Higher than normal server load due to increased http requests - how to discover what/who?

CTXMedia · Jun 20, 2012

Debian server with 8GB - normal server load around 0.90

In recent weeks my server load has been averaging 2.80 (sometimes going quite a bit higher) and I have many more apache processes showing in #top than before and a higher number of tasks (usually around 130 with 1 running but recently increased to around 140-180 with up to 6 running).

I've done a "tail -f" on the access_log files for each of my sites and the smaller sites are not showing any great amount of traffic so I've narrowed the actual target site down to my largest one, CycleChat.

There are too many requests to gain anything useful from watching the tail and despite having a command to summarise the connections [ netstat -alntp | grep :80 | wc -l ] when I try to establish which IP addresses have the most requests to port 80 [ netstat -plan|grep :80|awk {'print $5'}|cut -d: -f 1|sort|uniq -c|sort -nk 1 ] the figures don't add up - there are far more connections than being summed-up by the IP shortlist.

I'm assuming it's a bot or scraper but how do I find out which IP/s are responsible so I can add them to my firewall?

Any help appreciated.

Thanks,
Shaun

Digital Doctor · Jun 20, 2012

Are there any *SERVER* tools that block scraping ?

MattW · Jun 20, 2012

Do you have any / many requests from this is range? 180.76.0.0/16

That is the Chinese bot Baidu and when I blocked them from crawling my site, the average load decreased as they are an aggressive spider....and I don't have any members in China.

CTXMedia · Jun 20, 2012

Thanks, but I've already got that range blocked (along with the 220. range I see for their 2.0 spider).

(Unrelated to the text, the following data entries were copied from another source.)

(* ===== verification/HarnessLifecycle.v ===== *)
(** * Harness sessions: lifecycle and permitted actions

    The types of harness-control-plane/types.ts and the state machine of
    state-machine.ts: which lifecycle moves are legal and which verbs a response
    advertises. *)

From S2P Require Import Prelude.

(** ** Types *)

Inductive Harness := HGajaeCode | HCodex | HOmx.

Inductive HarnessLifecycle :=
| LNew | LStarted | LSubmitted | LObserving | LRecovering | LValidating | LFinalizing
| LCompleted | LBlocked | LRetired.

Inductive Severity := SevInfo | SevWarn | SevCritical.
Inductive GitDelta := GClean | GDirty | GZeroDelta | GUnknown.
Inductive RiskKind := RNormal | RPromptNotAccepted | RDeletedWorktree | RVanishedDirty.

Inductive RecoveryClassification :=
| CContinue | CSendEnter | CReinjectPrompt | CRestartClean | CRestartPreserveDelta
| CFallbackCodexExec | CHumanCheck.

Inductive ReceiptFamily :=
| FVanish | FPromptAcceptance | FValidation | FCompletion | FReviewVerdict | FReviewFailure
| FPhaseRollup.

Inductive HarnessVerb :=
| VStart | VSubmit | VObserve | VClassify | VRecover | VValidate | VFinalize | VRetire
| VEvents | VMonitor | VOperate.

#[export] Instance Harness_eq_dec : EqDecision Harness.
Proof. solve_decision. Defined.
#[export] Instance HarnessLifecycle_eq_dec : EqDecision HarnessLifecycle.
Proof. solve_decision. Defined.
#[export] Instance GitDelta_eq_dec : EqDecision GitDelta.
Proof. solve_decision. Defined.
#[export] Instance RiskKind_eq_dec : EqDecision RiskKind.
Proof. solve_decision. Defined.
#[export] Instance RecoveryClassification_eq_dec : EqDecision RecoveryClassification.
Proof. solve_decision. Defined.
#[export] Instance ReceiptFamily_eq_dec : EqDecision ReceiptFamily.
Proof. solve_decision. Defined.
#[export] Instance HarnessVerb_eq_dec : EqDecision HarnessVerb.
Proof. solve_decision. Defined.

(** The string each member of the union is in the source. *)
Definition lifecycle_name (l : HarnessLifecycle) : jsstring :=
  match l with
  | LNew => js "new" | LStarted => js "started" | LSubmitted => js "submitted"
  | LObserving => js "observing" | LRecovering => js "recovering" | LValidating => js "validating"
  | LFinalizing => js "finalizing" | LCompleted => js "completed" | LBlocked => js "blocked"
  | LRetired => js "retired"
  end.

(** [reason] is present exactly when the action is not available. *)
Record NextAllowedAction := mkAction { na_verb : HarnessVerb; na_reason : option jsstring }.

Definition na_available (a : NextAllowedAction) : bool :=
  match na_reason a with None => true | Some _ => false end.

Record SessionStateView := mkView {
  v_sessionId : jsstring; v_lifecycle : HarnessLifecycle; v_harness : Harness;
  v_ownerLive : bool; v_blockers : list jsstring
}.

(** The part of the persisted record that the modelled code reads or writes. *)
Record SessionState := mkSession {
  s_sessionId : jsstring; s_lifecycle : HarnessLifecycle; s_harness : Harness;
  s_blockers : list jsstring; s_updatedAt : Z
}.

Record PrimitiveResponse (E : Type) := mkResponse {
  pr_ok : bool; pr_state : SessionStateView; pr_evidence : E;
  pr_nextAllowedActions : list NextAllowedAction
}.
Arguments mkResponse {E}.
Arguments pr_ok {E}.
Arguments pr_state {E}.
Arguments pr_evidence {E}.
Arguments pr_nextAllowedActions {E}.

(** ** The state machine *)

Definition TERMINAL_LIFECYCLES : list HarnessLifecycle := [LCompleted; LRetired].
Definition SUBMIT_READY_LIFECYCLES : list HarnessLifecycle := [LStarted; LObserving].

Definition TRANSITIONS (l : HarnessLifecycle) : list HarnessLifecycle :=
  match l with
  | LNew => [LStarted; LBlocked; LRetired]
  | LStarted => [LSubmitted; LObserving; LRecovering; LBlocked; LRetired]
  | LSubmitted => [LObserving; LRecovering; LValidating; LBlocked; LRetired]
  | LObserving => [LSubmitted; LRecovering; LValidating; LFinalizing; LBlocked; LRetired]
  | LRecovering => [LStarted; LSubmitted; LObserving; LBlocked; LRetired]
  | LValidating => [LFinalizing; LObserving; LBlocked; LRetired]
  | LFinalizing => [LCompleted; LBlocked; LRetired]
  | LCompleted => [LRetired]
  | LBlocked => [LStarted; LSubmitted; LObserving; LRecovering; LValidating; LRetired]
  | LRetired => []
  end.

Definition isTerminal (l : HarnessLifecycle) : bool := bool_decide (l ∈ TERMINAL_LIFECYCLES).

Definition canTransition (from to : HarnessLifecycle) : bool := bool_decide (to ∈ TRANSITIONS from).

(** The thrown message [invalid_transition:from->to] carries the two states. *)
Definition assertTransition (from to : HarnessLifecycle)
    : result (HarnessLifecycle * HarnessLifecycle) unit :=
  if bool_decide (from = to) then Ok ()
  else if canTransition from to then Ok () else Err (from, to).

Definition submitUnavailableReason (l : HarnessLifecycle) (ownerLive : bool)
    (gateReason : option jsstring) : option jsstring :=
  if isTerminal l then Some (js "lifecycle-terminal:" ++ lifecycle_name l)
  else if bool_decide (l = LBlocked) then Some (js "lifecycle-blocked")
  else if negb (bool_decide (l ∈ SUBMIT_READY_LIFECYCLES))
  then Some (js "lifecycle-not-idle:" ++ lifecycle_name l)
  else if negb ownerLive then Some (js "owner-not-live")
  else gateReason.

(** The local [add] of the source: an unavailable action always has a reason. *)
Definition add_action (verb : HarnessVerb) (available : bool) (reason : option jsstring)
    : NextAllowedAction :=
  if available then mkAction verb None else mkAction verb (Some (default (js "unavailable") reason)).

Definition nextAllowedActions (l : HarnessLifecycle) (ownerLive : bool)
    (gateReason : option jsstring) : list NextAllowedAction :=
  let terminal := isTerminal l in
  let terminalReason :=
    if terminal then Some (js "lifecycle-terminal:" ++ lifecycle_name l) else None in
  let submitReason := submitUnavailableReason l ownerLive gateReason in
  [ add_action VObserve true None;
    add_action VClassify true None;
    add_action VEvents true None;
    add_action VMonitor true None;
    add_action VStart false (Some (js "session-already-exists"));
    add_action VSubmit (bool_decide (submitReason = None)) submitReason;
    add_action VRecover (negb terminal) terminalReason;
    add_action VValidate (negb terminal) terminalReason;
    add_action VFinalize (negb terminal) terminalReason;
    add_action VRetire (negb (bool_decide (l = LRetired)))
      (if bool_decide (l = LRetired) then Some (js "already-retired") else None) ].

Definition buildStateView (s : SessionState) (ownerLive : bool) : SessionStateView :=
  mkView (s_sessionId s) (s_lifecycle s) (s_harness s) ownerLive (s_blockers s).

Definition buildResponse {E} (s : SessionState) (ownerLive : bool) (evidence : E) (ok : bool)
    : PrimitiveResponse E :=
  mkResponse ok (buildStateView s ownerLive) evidence
    (nextAllowedActions (s_lifecycle s) ownerLive None).

(** ** Runs of the machine *)

(** One accepted change of lifecycle; staying put is always accepted. *)
Inductive lifecycle_step : HarnessLifecycle -> HarnessLifecycle -> Prop :=
| Step_assert from to : assertTransition from to = Ok () -> lifecycle_step from to.

(** The states a session goes through, newest first. *)
Inductive lifecycle_run : list HarnessLifecycle -> Prop :=
| Run_new : lifecycle_run [LNew]
| Run_step from to past :
    lifecycle_run (from :: past) -> lifecycle_step from to -> lifecycle_run (to :: from :: past).

Lemma assertTransition_ok from to :
  assertTransition from to = Ok () <-> from = to \/ to ∈ TRANSITIONS from.
Proof.
  unfold assertTransition, canTransition. repeat case_bool_decide; naive_solver.
Qed.

Lemma step_from_terminal from to :
  lifecycle_step from to -> isTerminal from = true -> to = from \/ to = LRetired.
Proof.
  intros [f t Hok] Ht. apply assertTransition_ok in Hok as [->|Hin]; [by left|].
  destruct f; try done; cbn in Hin; set_solver.
Qed.

Lemma step_to_completed from :
  lifecycle_step from LCompleted -> from = LCompleted \/ from = LFinalizing.
Proof.
  inversion 1 as [f t Hok]; subst. apply assertTransition_ok in Hok as [->|Hin]; [by left|].
  destruct from; cbn in Hin; set_solver.
Qed.

Lemma step_to_finalizing from :
  lifecycle_step from LFinalizing ->
  from = LFinalizing \/ from = LValidating \/ from = LObserving.
Proof.
  inversion 1 as [f t Hok]; subst. apply assertTransition_ok in Hok as [->|Hin]; [by left|].
  destruct from; cbn in Hin; set_solver.
Qed.

(** Every suffix of a run is a run, so facts about the newest states reach back. *)
Lemma run_inv to past :
  lifecycle_run (to :: past) ->
  match past with [] => to = LNew | from :: _ => lifecycle_run past /\ lifecycle_step from to end.
Proof. inversion 1; subst; auto. Qed.

Lemma run_completed_past past :
  lifecycle_run past -> LCompleted ∈ past -> LFinalizing ∈ past.
Proof.
  induction 1 as [|from to past Hrun IH Hstep]; [set_solver|].
  intros [<-|Hin]%elem_of_cons; [|set_solver].
  destruct (step_to_completed from Hstep) as [->| ->]; set_solver.
Qed.

Lemma run_finalizing_past past :
  lifecycle_run past -> LFinalizing ∈ past -> LObserving ∈ past \/ LValidating ∈ past.
Proof.
  induction 1 as [|from to past Hrun IH Hstep]; [set_solver|].
  intros [<-|Hin]%elem_of_cons; [|set_solver].
  destruct (step_to_finalizing from Hstep) as [->|[->| ->]]; set_solver.
Qed.

(** no shortcut to completion: in every run of the lifecycle from [new], a
    session that is completed went through finalizing, and before that through
    observing or validating; once completed it can only become retired, and a
    retired session never changes again. *)
Theorem lifecycle_completion l past :
  lifecycle_run (l :: past) ->
  (l = LCompleted -> LFinalizing ∈ past /\ (LObserving ∈ past \/ LValidating ∈ past))
  /\ (forall from, head past = Some from -> isTerminal from = true -> l = from \/ l = LRetired)
  /\ (head past = Some LRetired -> l = LRetired).
Proof.
  intros Hrun. split_and!.
  - intros ->. pose proof (run_completed_past _ Hrun ltac:(set_solver)) as Hf.
    pose proof (run_finalizing_past _ Hrun Hf). set_solver.
  - intros from Hh Ht. apply run_inv in Hrun. destruct past; [done|]. injection Hh as ->.
    destruct Hrun as [_ Hs]. by eapply step_from_terminal.
  - intros Hh. apply run_inv in Hrun. destruct past; [done|]. injection Hh as ->.
    destruct Hrun as [_ Hs]. by destruct (step_from_terminal _ _ Hs ltac:(done)) as [->| ->].
Qed.

Lemma lifecycle_completion_witness :
  LFinalizing ∈ [LFinalizing; LObserving; LStarted; LNew]
  /\ (LObserving ∈ [LFinalizing; LObserving; LStarted; LNew]
      \/ LValidating ∈ [LFinalizing; LObserving; LStarted; LNew]).
Proof.
  apply (lifecycle_completion LCompleted [LFinalizing; LObserving; LStarted; LNew]);
    [|reflexivity].
  repeat (apply Run_step; [|constructor; reflexivity]). apply Run_new.
Defined.

(** ** What a response advertises *)

Definition action_of (verb : HarnessVerb) (actions : list NextAllowedAction)
    : option NextAllowedAction :=
  List.find (fun a => bool_decide (na_verb a = verb)) actions.

(** the advertised actions are exact: every verb but [operate] is listed once;
    [submit] is available exactly when the session is idle ([started] or
    [observing]), its owner is live and no gate is closed, and then the move to
    [submitted] is legal; the three recovery verbs are available exactly outside
    the terminal states; [retire] exactly when moving to [retired] is legal. *)
Theorem advertised_actions_exact l ownerLive gate :
  let actions := nextAllowedActions l ownerLive gate in
  let available v := exists a, action_of v actions = Some a /\ na_available a = true in
  NoDup (na_verb <$> actions)
  /\ (forall v, v <> VOperate <-> v ∈ na_verb <$> actions)
  /\ (available VSubmit <-> (l = LStarted \/ l = LObserving) /\ ownerLive = true /\ gate = None)
  /\ (available VSubmit -> canTransition l LSubmitted = true)
  /\ (forall v, v ∈ [VRecover; VValidate; VFinalize] -> available v <-> isTerminal l = false)
  /\ (available VRetire <-> canTransition l LRetired = true)
  /\ ~ available VStart.
Proof.
  intros actions available.
  assert (Hav : forall v, available v <-> existsb na_available (option_list (action_of v actions)) = true).
  { intros v. unfold available. destruct (action_of v actions) as [a|]; simpl.
    - rewrite orb_false_r. naive_solver.
    - naive_solver. }
  clearbody available. split_and!.
  - apply (bool_decide_eq_true_1 _). destruct l, ownerLive, gate; reflexivity.
  - intros v. assert (na_verb <$> actions = [VObserve; VClassify; VEvents; VMonitor; VStart; VSubmit;
      VRecover; VValidate; VFinalize; VRetire]) as ->.
    { unfold actions, nextAllowedActions, add_action. cbn [fmap list_fmap].
      repeat (match goal with |- context [if ?b then _ else _] => destruct b end); done. }
    destruct v; split; intros Hv; first
      [ discriminate | apply (bool_decide_eq_true_1 _); reflexivity | by destruct Hv
      | exfalso; revert Hv; apply (bool_decide_eq_false_1 _); reflexivity ].
  - rewrite Hav. destruct l, ownerLive, gate; split; intros Hx; try discriminate Hx;
      first [reflexivity | by auto
            | destruct Hx as ([Hx|Hx] & Hy & Hz); first [discriminate Hx|discriminate Hy|discriminate Hz]].
  - rewrite Hav. destruct l, ownerLive, gate; intros Hx; first [discriminate Hx|reflexivity].
  - intros v Hv. rewrite Hav.
    repeat (apply elem_of_cons in Hv as [->|Hv]); [..|by apply elem_of_nil in Hv];
      destruct l, ownerLive, gate; split; intros Hx; first [discriminate Hx|reflexivity].
  - rewrite Hav. destruct l, ownerLive, gate; split; intros Hx; first [discriminate Hx|reflexivity].
  - rewrite Hav. by destruct l, ownerLive, gate.
Qed.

I don't feel the need to give a portion of my bandwidth to a Chinese search engine that my sites don't benefit from. ISTR blocking the Russian one too; Yandex.

The thing I'm trying to do is discover who/what is making these additional requests and the things I've tried so far haven't enabled me to pin it down well enough (I don't fancy spending all my evenings this week trawling through GB's of server logs trying to work it our manually

).

MattW · Jun 20, 2012

Can you not do a grep on the website access log and look for the top 10 ip addresses that are appearing in there, and work backwards on that?

CTXMedia · Jun 20, 2012

MattW said:
Can you not do a grep on the website access log and look for the top 10 ip addresses that are appearing in there, and work backwards on that?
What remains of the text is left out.